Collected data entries

□ □ □ □ □

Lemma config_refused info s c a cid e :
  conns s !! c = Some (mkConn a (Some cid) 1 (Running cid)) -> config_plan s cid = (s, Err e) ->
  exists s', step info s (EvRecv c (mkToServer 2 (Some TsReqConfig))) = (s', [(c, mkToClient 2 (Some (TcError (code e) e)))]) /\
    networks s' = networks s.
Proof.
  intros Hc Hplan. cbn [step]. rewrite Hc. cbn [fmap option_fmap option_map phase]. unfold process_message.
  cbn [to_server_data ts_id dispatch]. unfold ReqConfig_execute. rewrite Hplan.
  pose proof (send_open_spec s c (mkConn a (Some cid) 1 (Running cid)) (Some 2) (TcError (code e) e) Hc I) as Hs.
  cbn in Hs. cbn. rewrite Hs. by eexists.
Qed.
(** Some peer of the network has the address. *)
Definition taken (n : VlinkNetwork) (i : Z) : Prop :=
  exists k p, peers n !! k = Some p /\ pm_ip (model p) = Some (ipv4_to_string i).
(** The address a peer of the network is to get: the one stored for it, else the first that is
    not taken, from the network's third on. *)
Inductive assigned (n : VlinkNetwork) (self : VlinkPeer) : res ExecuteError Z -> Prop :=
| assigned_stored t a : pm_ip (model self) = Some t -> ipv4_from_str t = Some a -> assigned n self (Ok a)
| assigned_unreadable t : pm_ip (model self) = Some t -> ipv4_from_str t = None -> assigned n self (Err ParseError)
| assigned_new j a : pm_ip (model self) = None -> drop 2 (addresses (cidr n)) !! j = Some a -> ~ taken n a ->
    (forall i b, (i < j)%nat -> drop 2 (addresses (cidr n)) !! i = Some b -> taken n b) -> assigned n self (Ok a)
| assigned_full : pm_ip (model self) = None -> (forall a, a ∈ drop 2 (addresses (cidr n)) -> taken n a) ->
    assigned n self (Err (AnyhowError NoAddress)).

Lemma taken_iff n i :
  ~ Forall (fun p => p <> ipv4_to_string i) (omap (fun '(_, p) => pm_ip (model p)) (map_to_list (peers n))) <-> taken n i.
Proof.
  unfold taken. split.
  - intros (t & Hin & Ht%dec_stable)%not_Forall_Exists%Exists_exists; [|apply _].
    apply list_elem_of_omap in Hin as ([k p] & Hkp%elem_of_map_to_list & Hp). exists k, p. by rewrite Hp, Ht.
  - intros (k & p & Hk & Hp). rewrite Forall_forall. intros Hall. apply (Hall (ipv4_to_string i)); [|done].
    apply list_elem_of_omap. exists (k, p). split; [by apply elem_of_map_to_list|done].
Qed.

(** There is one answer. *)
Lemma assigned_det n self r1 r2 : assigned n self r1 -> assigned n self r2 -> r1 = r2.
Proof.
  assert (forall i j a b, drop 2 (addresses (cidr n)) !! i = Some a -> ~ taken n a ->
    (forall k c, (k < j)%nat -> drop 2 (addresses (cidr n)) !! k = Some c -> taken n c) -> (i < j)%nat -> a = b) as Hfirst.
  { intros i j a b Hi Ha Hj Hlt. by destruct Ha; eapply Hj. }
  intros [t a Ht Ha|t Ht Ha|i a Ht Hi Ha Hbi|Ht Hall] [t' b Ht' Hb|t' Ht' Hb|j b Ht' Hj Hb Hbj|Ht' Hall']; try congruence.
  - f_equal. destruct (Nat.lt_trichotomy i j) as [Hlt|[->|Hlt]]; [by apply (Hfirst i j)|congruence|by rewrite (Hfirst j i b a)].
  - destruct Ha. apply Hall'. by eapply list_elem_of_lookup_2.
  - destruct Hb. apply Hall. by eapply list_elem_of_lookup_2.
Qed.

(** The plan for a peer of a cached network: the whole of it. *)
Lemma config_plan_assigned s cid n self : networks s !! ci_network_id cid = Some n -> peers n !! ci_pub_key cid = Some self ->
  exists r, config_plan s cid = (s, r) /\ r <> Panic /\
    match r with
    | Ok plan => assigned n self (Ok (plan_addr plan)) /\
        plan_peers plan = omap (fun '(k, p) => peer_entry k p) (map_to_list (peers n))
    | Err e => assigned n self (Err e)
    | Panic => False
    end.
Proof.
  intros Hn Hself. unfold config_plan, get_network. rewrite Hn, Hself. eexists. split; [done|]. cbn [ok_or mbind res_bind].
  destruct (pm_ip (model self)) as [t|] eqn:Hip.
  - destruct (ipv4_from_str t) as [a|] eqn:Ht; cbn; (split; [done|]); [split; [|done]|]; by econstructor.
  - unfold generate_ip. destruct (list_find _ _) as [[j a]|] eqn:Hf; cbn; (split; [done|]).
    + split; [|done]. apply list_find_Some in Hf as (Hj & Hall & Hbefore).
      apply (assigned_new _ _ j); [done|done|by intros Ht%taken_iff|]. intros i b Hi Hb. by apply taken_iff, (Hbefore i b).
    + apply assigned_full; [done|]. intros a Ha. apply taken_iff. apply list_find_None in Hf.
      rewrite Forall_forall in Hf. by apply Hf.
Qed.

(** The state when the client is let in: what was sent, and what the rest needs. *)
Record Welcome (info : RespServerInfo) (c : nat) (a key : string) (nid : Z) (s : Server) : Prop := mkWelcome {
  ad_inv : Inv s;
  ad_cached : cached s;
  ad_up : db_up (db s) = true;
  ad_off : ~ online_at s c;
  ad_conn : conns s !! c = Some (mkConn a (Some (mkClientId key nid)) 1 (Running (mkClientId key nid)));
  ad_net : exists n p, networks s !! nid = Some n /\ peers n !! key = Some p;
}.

□ □ □ □ □

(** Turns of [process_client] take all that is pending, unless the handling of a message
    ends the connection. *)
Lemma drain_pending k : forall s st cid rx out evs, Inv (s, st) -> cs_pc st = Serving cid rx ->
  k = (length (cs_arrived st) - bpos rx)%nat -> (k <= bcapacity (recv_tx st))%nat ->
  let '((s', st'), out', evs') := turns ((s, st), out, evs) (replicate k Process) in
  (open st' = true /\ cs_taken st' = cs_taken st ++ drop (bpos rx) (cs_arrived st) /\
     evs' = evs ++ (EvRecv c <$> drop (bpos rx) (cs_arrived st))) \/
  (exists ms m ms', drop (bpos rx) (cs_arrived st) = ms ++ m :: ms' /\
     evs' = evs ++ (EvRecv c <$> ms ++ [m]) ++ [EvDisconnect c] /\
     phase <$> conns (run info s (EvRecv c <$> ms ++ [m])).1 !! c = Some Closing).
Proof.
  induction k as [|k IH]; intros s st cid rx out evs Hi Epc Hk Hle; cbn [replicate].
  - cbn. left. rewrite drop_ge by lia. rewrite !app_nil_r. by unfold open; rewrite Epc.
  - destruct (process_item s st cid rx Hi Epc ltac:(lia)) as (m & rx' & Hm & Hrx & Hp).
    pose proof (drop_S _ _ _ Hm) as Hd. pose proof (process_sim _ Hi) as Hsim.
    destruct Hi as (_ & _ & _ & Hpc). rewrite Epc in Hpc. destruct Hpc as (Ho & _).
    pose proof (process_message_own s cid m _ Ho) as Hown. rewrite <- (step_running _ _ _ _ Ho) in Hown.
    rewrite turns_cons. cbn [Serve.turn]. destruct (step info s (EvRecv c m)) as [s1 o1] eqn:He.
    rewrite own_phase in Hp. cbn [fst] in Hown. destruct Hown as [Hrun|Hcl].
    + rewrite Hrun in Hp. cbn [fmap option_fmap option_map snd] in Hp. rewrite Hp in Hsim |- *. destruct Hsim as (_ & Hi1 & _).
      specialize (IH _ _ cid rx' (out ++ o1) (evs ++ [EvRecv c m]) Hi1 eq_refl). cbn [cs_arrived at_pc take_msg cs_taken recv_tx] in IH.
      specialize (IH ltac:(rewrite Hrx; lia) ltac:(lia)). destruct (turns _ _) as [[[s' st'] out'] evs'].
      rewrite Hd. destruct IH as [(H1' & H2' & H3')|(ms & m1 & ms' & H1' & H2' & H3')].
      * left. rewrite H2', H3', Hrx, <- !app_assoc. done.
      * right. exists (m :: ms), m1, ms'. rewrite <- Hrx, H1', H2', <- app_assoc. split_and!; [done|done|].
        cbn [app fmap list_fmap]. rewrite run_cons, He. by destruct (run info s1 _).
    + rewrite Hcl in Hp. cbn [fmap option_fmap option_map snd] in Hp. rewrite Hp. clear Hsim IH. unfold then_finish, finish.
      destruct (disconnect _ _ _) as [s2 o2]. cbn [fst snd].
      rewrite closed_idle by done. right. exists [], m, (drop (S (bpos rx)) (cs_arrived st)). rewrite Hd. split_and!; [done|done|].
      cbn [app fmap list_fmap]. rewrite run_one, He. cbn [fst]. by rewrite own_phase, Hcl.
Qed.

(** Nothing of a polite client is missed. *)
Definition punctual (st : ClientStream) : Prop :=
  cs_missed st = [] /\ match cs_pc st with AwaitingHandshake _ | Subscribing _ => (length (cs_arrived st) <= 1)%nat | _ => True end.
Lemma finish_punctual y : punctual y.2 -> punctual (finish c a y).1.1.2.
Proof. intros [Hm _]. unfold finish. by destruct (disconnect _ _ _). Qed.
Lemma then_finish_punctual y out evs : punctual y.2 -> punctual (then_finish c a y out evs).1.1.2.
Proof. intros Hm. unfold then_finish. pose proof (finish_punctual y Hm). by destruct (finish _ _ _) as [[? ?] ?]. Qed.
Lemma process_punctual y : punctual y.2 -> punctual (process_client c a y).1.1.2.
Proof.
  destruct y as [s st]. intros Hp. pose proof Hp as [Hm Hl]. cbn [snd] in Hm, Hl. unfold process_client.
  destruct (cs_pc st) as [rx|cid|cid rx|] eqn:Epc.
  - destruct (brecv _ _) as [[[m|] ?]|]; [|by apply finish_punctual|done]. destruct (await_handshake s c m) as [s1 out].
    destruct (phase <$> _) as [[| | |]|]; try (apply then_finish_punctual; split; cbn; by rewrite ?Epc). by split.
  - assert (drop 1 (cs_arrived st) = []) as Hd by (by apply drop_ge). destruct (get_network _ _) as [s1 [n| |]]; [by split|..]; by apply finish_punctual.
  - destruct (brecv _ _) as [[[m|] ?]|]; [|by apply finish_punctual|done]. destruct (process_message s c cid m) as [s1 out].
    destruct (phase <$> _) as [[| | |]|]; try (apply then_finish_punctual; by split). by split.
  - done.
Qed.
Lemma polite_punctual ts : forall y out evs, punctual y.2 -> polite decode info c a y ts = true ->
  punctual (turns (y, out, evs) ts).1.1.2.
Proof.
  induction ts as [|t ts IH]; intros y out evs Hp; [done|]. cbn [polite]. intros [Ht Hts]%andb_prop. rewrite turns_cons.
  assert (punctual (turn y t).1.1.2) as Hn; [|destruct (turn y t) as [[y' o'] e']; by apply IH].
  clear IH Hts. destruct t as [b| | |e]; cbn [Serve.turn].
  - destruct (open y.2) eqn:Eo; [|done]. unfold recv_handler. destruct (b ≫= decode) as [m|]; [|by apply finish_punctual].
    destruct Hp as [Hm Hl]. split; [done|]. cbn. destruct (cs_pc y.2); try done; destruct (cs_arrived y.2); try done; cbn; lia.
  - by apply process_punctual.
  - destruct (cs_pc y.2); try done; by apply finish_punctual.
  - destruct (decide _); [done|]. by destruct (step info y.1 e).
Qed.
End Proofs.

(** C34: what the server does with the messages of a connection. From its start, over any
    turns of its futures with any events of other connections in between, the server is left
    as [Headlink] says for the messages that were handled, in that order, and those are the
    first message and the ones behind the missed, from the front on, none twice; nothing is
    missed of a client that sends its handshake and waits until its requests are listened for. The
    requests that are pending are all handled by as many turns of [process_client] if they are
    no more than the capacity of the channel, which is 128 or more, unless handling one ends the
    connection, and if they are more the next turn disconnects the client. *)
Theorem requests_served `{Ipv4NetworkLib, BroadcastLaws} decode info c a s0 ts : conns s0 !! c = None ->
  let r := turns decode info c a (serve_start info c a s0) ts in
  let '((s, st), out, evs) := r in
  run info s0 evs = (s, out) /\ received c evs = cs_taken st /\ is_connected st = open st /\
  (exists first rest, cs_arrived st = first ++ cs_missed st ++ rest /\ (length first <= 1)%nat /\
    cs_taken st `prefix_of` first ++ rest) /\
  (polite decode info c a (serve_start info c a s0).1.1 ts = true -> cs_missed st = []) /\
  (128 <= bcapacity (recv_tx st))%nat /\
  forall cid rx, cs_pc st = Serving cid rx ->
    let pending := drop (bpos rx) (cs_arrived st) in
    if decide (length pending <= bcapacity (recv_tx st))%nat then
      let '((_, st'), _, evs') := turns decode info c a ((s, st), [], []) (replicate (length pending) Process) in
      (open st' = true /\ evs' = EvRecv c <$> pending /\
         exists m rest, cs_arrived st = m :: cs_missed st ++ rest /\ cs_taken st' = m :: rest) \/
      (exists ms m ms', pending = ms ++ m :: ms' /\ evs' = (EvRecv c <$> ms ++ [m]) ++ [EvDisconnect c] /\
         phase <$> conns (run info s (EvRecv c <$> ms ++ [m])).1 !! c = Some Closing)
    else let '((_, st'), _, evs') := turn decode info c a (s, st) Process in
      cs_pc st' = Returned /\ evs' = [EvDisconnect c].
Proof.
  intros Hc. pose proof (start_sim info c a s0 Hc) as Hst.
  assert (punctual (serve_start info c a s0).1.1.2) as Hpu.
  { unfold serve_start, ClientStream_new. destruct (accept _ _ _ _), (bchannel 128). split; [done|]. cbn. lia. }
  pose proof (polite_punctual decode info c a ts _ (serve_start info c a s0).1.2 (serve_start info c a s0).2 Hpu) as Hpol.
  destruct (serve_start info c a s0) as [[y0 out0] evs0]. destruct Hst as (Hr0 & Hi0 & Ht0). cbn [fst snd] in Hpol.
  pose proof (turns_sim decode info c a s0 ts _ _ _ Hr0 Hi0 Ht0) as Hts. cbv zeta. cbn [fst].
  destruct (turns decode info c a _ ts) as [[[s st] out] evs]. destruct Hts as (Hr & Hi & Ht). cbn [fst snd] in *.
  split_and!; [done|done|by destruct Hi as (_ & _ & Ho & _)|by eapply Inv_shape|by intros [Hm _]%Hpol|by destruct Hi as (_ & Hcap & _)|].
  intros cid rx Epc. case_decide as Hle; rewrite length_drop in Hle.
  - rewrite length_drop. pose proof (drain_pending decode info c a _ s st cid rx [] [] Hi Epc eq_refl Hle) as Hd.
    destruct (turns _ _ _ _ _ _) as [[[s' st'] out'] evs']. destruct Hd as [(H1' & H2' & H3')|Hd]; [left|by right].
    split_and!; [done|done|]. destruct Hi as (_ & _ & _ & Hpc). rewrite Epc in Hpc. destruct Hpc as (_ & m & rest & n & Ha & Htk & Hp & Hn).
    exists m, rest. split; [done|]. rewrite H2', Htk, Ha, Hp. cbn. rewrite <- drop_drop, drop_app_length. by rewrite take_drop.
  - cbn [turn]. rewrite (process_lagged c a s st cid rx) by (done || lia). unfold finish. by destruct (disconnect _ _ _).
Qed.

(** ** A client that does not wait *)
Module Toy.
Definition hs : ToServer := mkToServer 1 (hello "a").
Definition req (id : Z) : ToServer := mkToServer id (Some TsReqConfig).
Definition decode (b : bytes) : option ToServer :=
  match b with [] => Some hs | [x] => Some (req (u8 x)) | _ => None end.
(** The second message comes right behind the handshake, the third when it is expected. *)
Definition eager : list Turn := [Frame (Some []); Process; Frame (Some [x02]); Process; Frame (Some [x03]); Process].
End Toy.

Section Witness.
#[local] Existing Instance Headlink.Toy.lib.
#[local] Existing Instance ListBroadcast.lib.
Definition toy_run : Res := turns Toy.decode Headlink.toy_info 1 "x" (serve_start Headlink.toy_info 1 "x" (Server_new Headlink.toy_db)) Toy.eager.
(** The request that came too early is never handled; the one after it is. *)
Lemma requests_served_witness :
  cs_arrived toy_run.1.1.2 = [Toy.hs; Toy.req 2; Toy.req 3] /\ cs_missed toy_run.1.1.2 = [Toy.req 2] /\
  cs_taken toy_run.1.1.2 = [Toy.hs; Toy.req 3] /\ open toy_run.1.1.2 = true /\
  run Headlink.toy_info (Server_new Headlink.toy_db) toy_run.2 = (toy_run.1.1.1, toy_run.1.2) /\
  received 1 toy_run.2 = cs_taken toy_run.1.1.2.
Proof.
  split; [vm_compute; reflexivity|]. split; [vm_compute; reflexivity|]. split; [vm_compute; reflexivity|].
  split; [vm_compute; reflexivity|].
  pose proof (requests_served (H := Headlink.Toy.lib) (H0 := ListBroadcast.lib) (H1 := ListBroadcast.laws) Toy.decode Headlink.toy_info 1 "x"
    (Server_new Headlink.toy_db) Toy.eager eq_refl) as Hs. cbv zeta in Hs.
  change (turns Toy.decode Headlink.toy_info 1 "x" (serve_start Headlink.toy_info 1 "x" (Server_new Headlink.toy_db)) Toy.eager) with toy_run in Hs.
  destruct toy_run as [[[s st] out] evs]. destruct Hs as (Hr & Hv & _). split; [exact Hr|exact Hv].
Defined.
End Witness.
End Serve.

□ □ □ □ □

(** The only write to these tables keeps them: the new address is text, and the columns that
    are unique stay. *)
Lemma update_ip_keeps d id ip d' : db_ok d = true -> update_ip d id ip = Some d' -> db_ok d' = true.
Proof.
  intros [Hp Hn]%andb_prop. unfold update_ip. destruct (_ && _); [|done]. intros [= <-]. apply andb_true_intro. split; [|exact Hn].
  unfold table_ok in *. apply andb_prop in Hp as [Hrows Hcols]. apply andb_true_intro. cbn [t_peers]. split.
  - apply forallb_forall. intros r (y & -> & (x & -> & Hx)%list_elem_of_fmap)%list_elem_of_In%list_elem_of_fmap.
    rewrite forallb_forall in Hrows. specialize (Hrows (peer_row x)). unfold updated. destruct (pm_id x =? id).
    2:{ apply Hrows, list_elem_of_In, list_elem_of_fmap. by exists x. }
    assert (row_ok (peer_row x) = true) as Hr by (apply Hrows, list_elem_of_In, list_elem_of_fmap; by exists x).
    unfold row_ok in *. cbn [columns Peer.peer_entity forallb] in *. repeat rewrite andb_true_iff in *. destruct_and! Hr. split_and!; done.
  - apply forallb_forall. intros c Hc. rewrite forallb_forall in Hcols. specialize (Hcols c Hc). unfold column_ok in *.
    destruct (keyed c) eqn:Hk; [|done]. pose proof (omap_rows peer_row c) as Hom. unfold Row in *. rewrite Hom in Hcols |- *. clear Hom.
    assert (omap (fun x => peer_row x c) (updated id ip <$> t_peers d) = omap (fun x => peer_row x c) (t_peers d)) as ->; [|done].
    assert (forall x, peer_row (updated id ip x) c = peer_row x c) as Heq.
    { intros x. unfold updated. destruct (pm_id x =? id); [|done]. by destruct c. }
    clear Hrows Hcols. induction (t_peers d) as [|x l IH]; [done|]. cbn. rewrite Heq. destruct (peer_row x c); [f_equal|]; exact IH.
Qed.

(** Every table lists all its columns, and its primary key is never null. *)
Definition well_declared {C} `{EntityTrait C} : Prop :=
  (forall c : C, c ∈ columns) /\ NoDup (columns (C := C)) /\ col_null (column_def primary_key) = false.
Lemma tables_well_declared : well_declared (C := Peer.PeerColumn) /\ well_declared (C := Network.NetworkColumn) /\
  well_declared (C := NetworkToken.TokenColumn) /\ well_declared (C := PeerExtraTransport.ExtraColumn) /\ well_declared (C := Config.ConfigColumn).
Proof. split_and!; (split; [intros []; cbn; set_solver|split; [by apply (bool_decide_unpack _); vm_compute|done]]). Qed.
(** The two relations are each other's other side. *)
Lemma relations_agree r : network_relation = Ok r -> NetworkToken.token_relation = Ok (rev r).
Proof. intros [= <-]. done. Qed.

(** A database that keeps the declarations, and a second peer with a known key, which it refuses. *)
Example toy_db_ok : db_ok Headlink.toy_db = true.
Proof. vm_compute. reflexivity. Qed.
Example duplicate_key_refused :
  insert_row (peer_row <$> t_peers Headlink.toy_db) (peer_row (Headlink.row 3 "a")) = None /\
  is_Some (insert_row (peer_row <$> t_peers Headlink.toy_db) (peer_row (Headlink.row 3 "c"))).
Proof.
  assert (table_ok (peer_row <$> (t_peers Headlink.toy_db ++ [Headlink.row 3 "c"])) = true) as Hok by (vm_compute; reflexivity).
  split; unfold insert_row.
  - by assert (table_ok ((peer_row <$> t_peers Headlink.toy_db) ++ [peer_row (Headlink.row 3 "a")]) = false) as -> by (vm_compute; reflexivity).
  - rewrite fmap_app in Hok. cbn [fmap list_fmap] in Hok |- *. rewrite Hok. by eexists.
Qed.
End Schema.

□ □ □ □ □

> **WHAT THE TASK ASKS**:
Look above for the line holding "Lemma config_refused info" and the line holding "intros Hc Hplan.". Retype both, and every line between them, word for word and nothing else.

> **EXERCISE OUTPUT**:
Lemma config_refused info s c a cid e :
  conns s !! c = Some (mkConn a (Some cid) 1 (Running cid)) -> config_plan s cid = (s, Err e) ->
  exists s', step info s (EvRecv c (mkToServer 2 (Some TsReqConfig))) = (s', [(c, mkToClient 2 (Some (TcError (code e) e)))]) /\
    networks s' = networks s.
Proof.
  intros Hc Hplan. cbn [step]. rewrite Hc. cbn [fmap option_fmap option_map phase]. unfold process_message.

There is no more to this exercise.